- [EXERCISE OBJECTIVE]
Exactly the lines from the top of the records below through the one containing "eapply wp_seq; [eapply xattr_set_stored;" must be set down, with no line added or dropped.

==*==

Lemma set_loop_ok path q nm value flags id :
  is_name nm "ltfs.sync" && bool_decide (path = [SLASH]) = false ->
  (forall d n, follow g r (path_components q) = inr d -> heap (tree_of s) !! d = Some n ->
     _xattr_is_virtual d n nm (tree_of s) = false) ->
  Z.of_nat (length value) <= LTFS_MAX_XATTR_SIZE ->
  wp (setxattr_loop ops lops iops xml update_mam_attr wait_revalidation revalidate icu retries
        names traces cartridge_capacity periodic_sync (S retries) now junk path q nm value flags id) s
     (fun x => promise (at_dentry g r (ltfs_get_volume_lock (volume_in s)) q
        (fun a => let '(ret, a') := spec_set nm value flags a in ((ret, None), a')) (attrs (tree_of s))) (x.1, None)).
Proof.
  intros Hsync Hp Hlen. cbn [setxattr_loop]. rewrite Hsync. unfold at_dentry.
  apply wp_bind, wp_ret. cbn [Z.ltb Z.compare]. apply wp_bind, wp_lock.
  destruct (_ <? 0) eqn:El; [by apply wp_ret, refused_ok|].
  apply wp_bind. apply (wp_lookup hs); [done..| |].
  - intros e s1 -> Hb Hv. apply wp_ret. split_and!; [done|done|]. by rewrite (ab_attrs _ _ _ _ Hb).
  - intros d n1 s1 Ed Hf. rewrite Ed. pose proof (f_node _ _ _ _ _ Hf) as Hn1.
    destruct (found_attrs hs s Hok Hu d n1 s1 Hf) as (Ha & _ & _). rewrite Ha. cbn [default from_option Datatypes.id].
    assert (Hv : _xattr_is_virtual d n1 nm (tree_of s1) = false).
    { apply (virtual_found d n1 s1 nm Hf). intros n Hn. by apply Hp. }
    apply wp_bind, (wp_node _ _ n1); [done|].
    eapply wp_seq; [by apply (xattr_get_stored _ _ _ _ _ _ _ _ _ s1 d n1 nm Hn1)|]. intros ? s2 [-> _].
    eapply wp_seq; [eapply xattr_set_stored; [exact Hn1|exact Hv|exact Hlen]|]. intros ret s2.
    pose proof (spec_set_quiet nm value flags (attr_map (xattrlist n1))) as Hquiet.
    destruct (spec_set nm value flags (attr_map (xattrlist n1))) as [r0 m'] eqn:Es. cbn [fst] in Hquiet.
    destruct Hquiet as [Hq1 Hq2]. intros (-> & Hw & Hd). rewrite Hq1, Hq2.
    eapply wp_seq; [apply (changed_ok d n1 s1 m' r0 s2 Hf Hw)|].
    + destruct (Z.eqb_spec r0 0) as [_|Hne]; [by left|right]. by eapply spec_set_failed.
    + intros [] s3 Hprom. by apply wp_ret.
Qed.

Lemma remove_at_ok q nm :
  (forall d n, follow g r (path_components q) = inr d -> heap (tree_of s) !! d = Some n ->
     _xattr_is_virtual d n nm (tree_of s) = false) ->
  wp (let* ret := on_mount get_volume_lock in
      if ret <? 0 then ret_op (ret, no_id)
      else
        let* r := on_mount (on_tree (fs_path_lookup q 0)) in
        match r with
        | inl ret => ret_op (ret, no_id)
        | inr d =>
            let* n := the_node d in
            let* ret := xattr_remove ops iops now d nm in
            on_mount (on_tree (fs_release_dentry d)) ;;;
            ret_op (ret, (uid n, ino n))
        end) s
     (fun x => promise (at_dentry g r (ltfs_get_volume_lock (volume_in s)) q
        (fun a => let '(ret, a') := spec_remove nm a in ((ret, None), a')) (attrs (tree_of s))) (x.1, None)).
Proof.
  intros Hp. unfold at_dentry. apply wp_bind, wp_lock. destruct (_ <? 0) eqn:El; [by apply wp_ret, refused_ok|].
  apply wp_bind. apply (wp_lookup hs); [done..| |].
  - intros e s1 -> Hb Hv. apply wp_ret. split_and!; [done|done|]. by rewrite (ab_attrs _ _ _ _ Hb).
  - intros d n1 s1 Ed Hf. rewrite Ed. pose proof (f_node _ _ _ _ _ Hf) as Hn1.
    destruct (found_attrs hs s Hok Hu d n1 s1 Hf) as (Ha & Hu1 & _). rewrite Ha. cbn [default from_option Datatypes.id].
    apply wp_bind, (wp_node _ _ n1); [done|].
    eapply wp_seq; [eapply (xattr_remove_stored _ _ _ s1 d n1 nm Hn1); [|done]|].
    { apply (virtual_found d n1 s1 nm Hf). intros n Hn. by apply Hp. }
    intros ret s2. destruct (spec_remove nm (attr_map (xattrlist n1))) as [r0 m']. intros (-> & Hw & Hd).
    eapply wp_seq; [apply (changed_ok d n1 s1 m' r0 s2 Hf Hw); by left|].
    intros [] s3 Hprom. by apply wp_ret.
Qed.

End one.

(** The device is asked first; only the volume changes by that. *)
Lemma wp_gate now (s : detailed D) w m1 (Q : Z -> detailed D -> Prop) :
  check_writable ops wait_revalidation revalidate retries true now (mounted s) = Some (w, m1) ->
  (forall s1, volume_in s1 = volume m1 -> tree_of s1 = tree_of s -> rest_of s1 = rest_of s -> Q w s1) ->
  wp (on_mount (check_writable ops wait_revalidation revalidate retries true now)) s Q.
Proof.
  intros E HQ. unfold wp, on_mount. rewrite E. apply HQ; [done| |done]. by apply check_writable_tree in E.
Qed.

Lemma promise_from hs (s s0 : detailed D) x a s' :
  tree_of s0 = tree_of s -> rest_of s0 = rest_of s -> promise hs s0 x a s' -> promise hs s x a s'.
Proof.
  intros E1 E2 (H1 & H2 & H3). split_and!; [done|by eapply became_from|]. by rewrite <- E1.
Qed.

==*==

- [FINISHED TASK]
Lemma set_loop_ok path q nm value flags id :
  is_name nm "ltfs.sync" && bool_decide (path = [SLASH]) = false ->
  (forall d n, follow g r (path_components q) = inr d -> heap (tree_of s) !! d = Some n ->
     _xattr_is_virtual d n nm (tree_of s) = false) ->
  Z.of_nat (length value) <= LTFS_MAX_XATTR_SIZE ->
  wp (setxattr_loop ops lops iops xml update_mam_attr wait_revalidation revalidate icu retries
        names traces cartridge_capacity periodic_sync (S retries) now junk path q nm value flags id) s
     (fun x => promise (at_dentry g r (ltfs_get_volume_lock (volume_in s)) q
        (fun a => let '(ret, a') := spec_set nm value flags a in ((ret, None), a')) (attrs (tree_of s))) (x.1, None)).
Proof.
  intros Hsync Hp Hlen. cbn [setxattr_loop]. rewrite Hsync. unfold at_dentry.
  apply wp_bind, wp_ret. cbn [Z.ltb Z.compare]. apply wp_bind, wp_lock.
  destruct (_ <? 0) eqn:El; [by apply wp_ret, refused_ok|].
  apply wp_bind. apply (wp_lookup hs); [done..| |].
  - intros e s1 -> Hb Hv. apply wp_ret. split_and!; [done|done|]. by rewrite (ab_attrs _ _ _ _ Hb).
  - intros d n1 s1 Ed Hf. rewrite Ed. pose proof (f_node _ _ _ _ _ Hf) as Hn1.
    destruct (found_attrs hs s Hok Hu d n1 s1 Hf) as (Ha & _ & _). rewrite Ha. cbn [default from_option Datatypes.id].
    assert (Hv : _xattr_is_virtual d n1 nm (tree_of s1) = false).
    { apply (virtual_found d n1 s1 nm Hf). intros n Hn. by apply Hp. }
    apply wp_bind, (wp_node _ _ n1); [done|].
    eapply wp_seq; [by apply (xattr_get_stored _ _ _ _ _ _ _ _ _ s1 d n1 nm Hn1)|]. intros ? s2 [-> _].
    eapply wp_seq; [eapply xattr_set_stored; [exact Hn1|exact Hv|exact Hlen]|]. intros ret s2.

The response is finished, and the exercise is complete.